On cherchait l’enfant et on la découvrit en compagnie d’autres fillettes, derrière la tente, s’exerçant aux déhanchements lascifs des Amourïat.

A l’appel de la Soudanaise, Mouni ne consentait à venir que vêtue de l’une des tuniques des danseuses. La Soudanaise approuva cette coquetterie. Et Mouni fit son apparition, étrange et jolie, dans les draperies amples qui cachaient ses pieds nus. D’êtres invisibles, les anneaux de ses chevilles tintaient mystérieusement. Une ceinture orfévrée glissait sur ses hanches minces. Sa gorge menue bombait sous les étoffes. Un collier de grains parfumés, à chacun de ses gestes exhalait les senteurs d’un jardin d’Orient.

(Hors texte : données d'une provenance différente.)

(* ===== verification/CommProps.v ===== *)
(** * Theorems about the channels of the debugger *)

From S2P Require Import Prelude.
From S2P Require Import Uart.
From S2P Require Import UartFacts.
From S2P Require Import Diag.
From S2P Require Import UartProps.

Section Ports.
Context {D : Type} {port : DiagPort D} {laws : DiagLaws D}.

(** On any port, what is written is sent, in order. *)
Theorem diag_write_sends polls buf len (s : comm D) :
  (c_latency < polls)%nat -> (Z.to_nat len <= length buf)%nat ->
  wp (diag_write polls buf len) (fun _ s' =>
    c_sent (hw s') = c_sent (hw s) ++ take (Z.to_nat len) buf /\ c_taken (hw s') = c_taken (hw s)) s.
Proof. intros Hp Hl. by apply wp_diag_write_loop. Qed.

(** On any port and any line that brings enough characters, a block read returns
    with the next characters that arrive without errors, in order, as many as
    were asked for; it takes none beyond them and sends nothing. *)
Theorem diag_read_exact fuel n bound (s : comm D) :
  c_due (hw s) (Z.to_nat n) bound -> (bound < fuel)%nat ->
  wp (diag_read fuel n) (fun cs s' =>
    exists got, length cs = Z.to_nat n /\ usable got = cs /\ ends_good got /\
      c_taken (hw s') = c_taken (hw s) ++ got /\ c_sent (hw s') = c_sent (hw s) /\ hal s' = hal s) s.
Proof.
  intros Hdue Hf. eapply wp_diag_read_loop; [exact Hdue|done|]. intros cs got d' Hlen Hgot Hs Ht Hend.
  by exists got.
Qed.

(** On any port, the read with a timeout returns after at most ten delays of 10
    microseconds, sending nothing: true, with the first character that came
    without errors, or false, after exactly ten delays in which no such character
    came. *)
Theorem diag_timeout_bounded ch (s : comm D) :
  wp (diag_getc_timeout ch) (fun r s' =>
    exists k got, (k <= 10)%nat /\ hal s' = hal s ++ replicate k (Delay 10) /\
      c_sent (hw s') = c_sent (hw s) /\ c_taken (hw s') = c_taken (hw s) ++ got /\
      if r.1 then exists bad c, all_errors bad /\ got = bad ++ [(c, false)] /\ r.2 = Some c
      else k = 10%nat /\ all_errors got) s.
Proof.
  apply wp_timeout_loop. intros res ch' k got d' Hk Hs Ht Hres. exists k, got. cbn in *. by destruct res.
Qed.

End Ports.

(** ** The UART's own functions *)

Section Control.
Context {D : Type} {regs : UartRegs D} {cfg : CommConfig}.

Fixpoint run_control (l : list comm_control) : M (comm D) (list Z) :=
  match l with
  | [] => mret []
  | f :: rest => r ← altera_avalon_uart_diag_control f; rs ← run_control rest; mret (r :: rs)
  end.

(** What the commands answer, by whether interrupts are enabled. *)
Fixpoint control_spec (irq : Z) (on : bool) (l : list comm_control) : list Z * bool :=
  match l with
  | [] => ([], on)
  | IRQ_ENABLE :: rest => let r := control_spec irq true rest in (0 :: r.1, r.2)
  | IRQ_DISABLE :: rest => let r := control_spec irq false rest in ((if on then 1 else 0) :: r.1, r.2)
  | DBG_ISR_VECTOR :: rest => let r := control_spec irq on rest in (s32 irq :: r.1, r.2)
  | OtherCommand :: rest => let r := control_spec irq on rest in (0 :: r.1, r.2)
  end.

(** In any sequence of commands, a disable answers whether the channel was enabled. *)
Theorem uart_control_answers l (on : bool) (s : comm D) :
  Diag.irq_state s = (if on then 1 else 0) ->
  wp (run_control l) (fun rs s' =>
    rs = (control_spec (Diag.irq s) on l).1 /\
    Diag.irq_state s' = if (control_spec (Diag.irq s) on l).2 then 1 else 0) s.
Proof.
  revert on s. induction l as [|f l IH]; intros on s Hon; cbn [run_control]; [by apply wp_ret|].
  apply wp_bind. destruct f; cbn [control_spec fst snd].
  - apply wp_bind, wp_get, wp_bind, wp_modify, wp_bind, wp_uart_comm_iord.
    do 3 (apply wp_bind, wp_modify). apply wp_ret, wp_bind.
    eapply wp_mono; [by apply (IH true)|]. cbn. intros rs s' [-> Hst]. by apply wp_ret.
  - apply wp_bind, wp_get, wp_bind. apply (wp_eq _ _ _ _ _ eq_refl).
    apply wp_bind, wp_modify, wp_bind, wp_uart_comm_iord.
    do 2 (apply wp_bind, wp_modify). apply wp_ret, wp_bind.
    eapply wp_mono; [by apply (IH false)|]. cbn. intros rs s' [-> Hst]. apply wp_ret. by rewrite Hon.
  - apply wp_bind, wp_get, wp_ret, wp_bind. eapply wp_mono; [by apply (IH on)|].
    intros rs s' [-> Hst]. by apply wp_ret.
  - apply wp_bind, wp_get, wp_ret, wp_bind. eapply wp_mono; [by apply (IH on)|].
    intros rs s' [-> Hst]. by apply wp_ret.
Qed.

(** The interrupt routine reports a break only for a character that arrived without
    errors, and leaves no character waiting that it saw. *)
Theorem uart_isr_reports {laws : UartLaws D} (s : comm D) :
  wp altera_avalon_uart_diag_isr (fun r s' =>
    hal s' = hal s ++ [Acknowledge (Diag.irq s)] /\
    exists got, taken (Diag.hw s') = taken (Diag.hw s) ++ got /\
      r = (match good got with [] => 0 | _ => CYG_ISR_HANDLED end,
           if existsb cyg_hal_is_break (good got) then 1 else 0)) s.
Proof.
  apply wp_bind, wp_get, wp_bind, wp_modify, wp_bind, wp_uart_comm_iord. cbn [Diag.hw set_hal].
  pose proof (poll_law (Diag.hw s)) as Hpoll. destruct (IORD_STATUS (Diag.hw s)) as [v d1].
  destruct Hpoll as [[Ht _ _] Hr]. cbn [fst snd]. apply wp_bind, wp_modify. cbn [Diag.hw Diag.set_hw].
  unfold ctrue at 1. destruct (Z.eqb_spec (Z.land v RRDY_MSK) 0) as [E|E]; cbn [negb].
  { apply wp_ret. split; [done|]. exists []. split; [exact Ht|done]. }
  specialize (Hr E). apply wp_bind, wp_uart_comm_iord. cbn [Diag.hw Diag.set_hw]. fold (has_error v).
  destruct (IORD_RXDATA (IOWR_STATUS 0 d1)) as [w d3]. destruct Hr as [Ht3 _ _]. cbn [fst snd].
  destruct (has_error v); cbn [negb]; apply wp_ret; (split; [done|]); eexists; (split; [exact Ht3|]);
    rewrite good_cons; cbn; [done|]. by destruct (cyg_hal_is_break _).
Qed.

End Control.

(** ** Runs *)

#[export] Instance comm_config : CommConfig := { CYG_ISR_HANDLED := 1; cyg_hal_is_break c := c =? 3 }.

Definition comm_st (l : list (Z * bool)) : comm usim := mkComm (uart_line l) 4 0 [].

(** An answer with a framing error in it. *)
Lemma diag_read_exact_witness :
  exists s', diag_read 9 2 (comm_st [(65, false); (0, true); (66, false); (67, false)]) = Ret ([65; 66], s') /\
    line (hw s') = [(67, false)].
Proof.
  assert (c_due (hw (comm_st [(65, false); (0, true); (66, false); (67, false)])) (Z.to_nat 2) 3) as Hdue
    by (vm_compute; lia).
  pose proof (diag_read_exact 9 2 3 _ Hdue ltac:(lia)) as H.
  apply wp_Ret in H as (cs & s' & E & _). exists s'. vm_compute in E. injection E as <- <-.
  split; [vm_compute; reflexivity|done].
Defined.
#[export, refine] Instance sim_laws : CacheLaws sim := {
  dlog := 5;
  dsetlog := 4;
  ilog := 5;
  isetlog := 7;
  view := s_view;
  iview := executed;
  dirty s l := l ∈ s_dirty s;
  cached s l := l ∈ s_cached s;
}.
Proof.
  - lia.
  - done.
  - done.
  - done.
  - done.
  - intros s a Hc Hd. unfold executed, main_memory. by rewrite !bool_decide_eq_false_2.
  - intros a s. by exists s.
  - intros a v s. cbn. unfold sim_store. case_bool_decide; cbn.
    + split_and!; [done|by left|done].
    + split_and!; [done| |done]. intros l. rewrite elem_of_cons, elem_evict. intros [->|[]]; [by right|by left].
  - intros a s. eexists. split; [reflexivity|]. case_bool_decide; cbn.
    + split_and!; [done|done|by left].
    + split_and!; [done|done|]. intros l. rewrite elem_of_cons, elem_evict. intros [->|[]]; [by right|by left].
  - intros a s. cbn. split_and!; [done| |done]. intros l. rewrite list_elem_of_filter. apply and_comm.
  - intros a s. cbn. split_and!; [done| |done]. intros l. apply elem_evict.
  - intros a s. cbn. split_and!; [done|done|]. intros l. apply elem_evict.
  - intros a s. cbn. split_and!; [done|done|]. intros l. apply elem_evict.
  - intros s. done.
Defined.

(** Memory that holds its addresses, with one dirty line and one cached line in it. *)
Definition one_dirty : sim :=
  mkSim (fun a => if a =? 4096 then 7 else a) (fun a => a) [128] (fun a => a) [128].

(** 1024 bytes from address 4000: the flush covers the first 512, and so line 128. *)
Lemma dcache_flush_exact_witness :
  wp (HAL_DCACHE_FLUSH 16 4000 1024) (fun _ d' =>
    view d' = view one_dirty /\ (forall l, cached d' l <-> cached one_dirty l) /\
    forall l, dirty d' l <-> dirty one_dirty l /\
      ~ (dline 4000 <= l /\ l * NIOS2_DCACHE_LINE_SIZE <
           dline 4000 * NIOS2_DCACHE_LINE_SIZE + Z.min (1024 + 4000 mod NIOS2_DCACHE_LINE_SIZE) NIOS2_DCACHE_SIZE)) one_dirty.
Proof.
  apply (dcache_flush_exact 16 4000 1024 one_dirty); vm_compute; (discriminate || by split).
Defined.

Un suprême orgueil étincelait sur son visage ardent, attentif et passionné.

Elle baisa sa sœur aînée sur la bouche et sur le front, effleura de ses lèvres la main de Noura et s’accroupit aux pieds de Bou-Halim.

— O Mouni, tu es fraîche comme un fruit et brillante comme une étoile, dit la jeune fille.

— Je t’aime ! répondit Mouni.

« Où je suis, Amie ? Dans une cour intérieure tout ombre et lumière bleutée des murailles. La zmala patriarcale et barbare a quitté les champs d’alfa, — car le temps des grands pâturages est fini, — pour prendre ses quartiers, jusqu’à la saison prochaine, dans une petite bourgade aux maisons de pisé ; des huttes blondes et blanches.

« Je fais ici un sévère apprentissage que je ne compte pas prolonger indéfiniment.